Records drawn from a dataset

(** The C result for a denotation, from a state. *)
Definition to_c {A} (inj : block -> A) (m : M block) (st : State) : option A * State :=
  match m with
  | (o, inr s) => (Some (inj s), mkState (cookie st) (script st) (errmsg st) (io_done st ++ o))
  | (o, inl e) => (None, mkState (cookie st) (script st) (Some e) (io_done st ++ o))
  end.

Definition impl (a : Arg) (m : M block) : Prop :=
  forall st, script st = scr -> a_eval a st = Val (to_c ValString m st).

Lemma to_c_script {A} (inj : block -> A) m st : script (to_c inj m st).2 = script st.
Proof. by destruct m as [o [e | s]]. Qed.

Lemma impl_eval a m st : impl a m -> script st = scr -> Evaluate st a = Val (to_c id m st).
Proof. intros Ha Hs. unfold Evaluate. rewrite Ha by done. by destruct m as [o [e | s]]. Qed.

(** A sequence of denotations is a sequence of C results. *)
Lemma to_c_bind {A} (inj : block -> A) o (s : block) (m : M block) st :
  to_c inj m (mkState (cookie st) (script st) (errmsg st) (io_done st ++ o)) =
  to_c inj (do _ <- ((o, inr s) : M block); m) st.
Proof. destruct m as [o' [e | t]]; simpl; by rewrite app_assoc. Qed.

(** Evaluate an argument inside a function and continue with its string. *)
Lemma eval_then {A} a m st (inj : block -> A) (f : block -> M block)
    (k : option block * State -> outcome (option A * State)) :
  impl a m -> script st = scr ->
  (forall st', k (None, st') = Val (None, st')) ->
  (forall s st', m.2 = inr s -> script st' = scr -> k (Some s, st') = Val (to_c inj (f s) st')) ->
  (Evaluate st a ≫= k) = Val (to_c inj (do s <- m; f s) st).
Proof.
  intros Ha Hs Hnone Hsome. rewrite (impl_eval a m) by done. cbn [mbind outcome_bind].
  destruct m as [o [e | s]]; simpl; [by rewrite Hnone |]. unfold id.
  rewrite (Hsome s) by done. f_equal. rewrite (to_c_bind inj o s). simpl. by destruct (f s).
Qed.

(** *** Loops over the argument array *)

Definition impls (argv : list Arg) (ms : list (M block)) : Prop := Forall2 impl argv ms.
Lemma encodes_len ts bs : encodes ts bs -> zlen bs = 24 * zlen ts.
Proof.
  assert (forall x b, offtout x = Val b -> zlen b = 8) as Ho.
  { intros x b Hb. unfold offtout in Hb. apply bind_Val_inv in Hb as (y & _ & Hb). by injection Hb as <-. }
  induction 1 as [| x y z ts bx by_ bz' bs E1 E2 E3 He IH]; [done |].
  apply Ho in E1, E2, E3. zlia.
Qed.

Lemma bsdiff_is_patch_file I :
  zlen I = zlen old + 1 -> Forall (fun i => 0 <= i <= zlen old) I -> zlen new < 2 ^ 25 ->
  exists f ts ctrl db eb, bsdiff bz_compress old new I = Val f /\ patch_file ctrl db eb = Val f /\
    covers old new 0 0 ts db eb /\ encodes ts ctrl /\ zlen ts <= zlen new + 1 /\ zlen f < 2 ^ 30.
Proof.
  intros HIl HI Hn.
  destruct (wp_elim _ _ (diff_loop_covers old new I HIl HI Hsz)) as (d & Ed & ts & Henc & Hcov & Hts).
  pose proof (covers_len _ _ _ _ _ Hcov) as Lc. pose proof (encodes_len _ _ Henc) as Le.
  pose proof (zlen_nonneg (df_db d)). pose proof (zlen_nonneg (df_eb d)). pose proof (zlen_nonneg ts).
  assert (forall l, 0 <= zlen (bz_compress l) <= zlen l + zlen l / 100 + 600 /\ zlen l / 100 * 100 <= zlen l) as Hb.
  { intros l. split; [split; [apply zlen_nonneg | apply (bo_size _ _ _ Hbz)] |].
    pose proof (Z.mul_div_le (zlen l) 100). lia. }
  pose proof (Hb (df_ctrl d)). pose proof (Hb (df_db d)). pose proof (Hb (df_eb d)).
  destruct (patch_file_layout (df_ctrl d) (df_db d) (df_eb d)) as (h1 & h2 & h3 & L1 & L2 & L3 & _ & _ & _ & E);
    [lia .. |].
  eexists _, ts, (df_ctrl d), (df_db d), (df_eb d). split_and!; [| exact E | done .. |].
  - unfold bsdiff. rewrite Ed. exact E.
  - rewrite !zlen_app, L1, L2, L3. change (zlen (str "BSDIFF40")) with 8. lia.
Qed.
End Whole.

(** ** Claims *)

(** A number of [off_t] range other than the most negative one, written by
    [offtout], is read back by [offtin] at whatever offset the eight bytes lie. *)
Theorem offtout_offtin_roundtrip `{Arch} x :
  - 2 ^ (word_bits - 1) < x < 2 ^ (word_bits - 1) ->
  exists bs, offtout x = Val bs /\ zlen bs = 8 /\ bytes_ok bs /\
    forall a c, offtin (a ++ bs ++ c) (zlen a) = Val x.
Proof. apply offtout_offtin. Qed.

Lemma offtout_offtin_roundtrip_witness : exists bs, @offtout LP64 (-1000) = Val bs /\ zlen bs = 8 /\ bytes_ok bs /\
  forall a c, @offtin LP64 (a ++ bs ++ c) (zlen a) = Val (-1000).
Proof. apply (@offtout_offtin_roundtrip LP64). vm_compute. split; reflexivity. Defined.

What to do | For each line of the data that includes the word "cookie", return a copy of it.

Answer to the problem |
  | (o, inr s) => (Some (inj s), mkState (cookie st) (script st) (errmsg st) (io_done st ++ o))
  | (o, inl e) => (None, mkState (cookie st) (script st) (Some e) (io_done st ++ o))
  to_c inj m (mkState (cookie st) (script st) (errmsg st) (io_done st ++ o)) =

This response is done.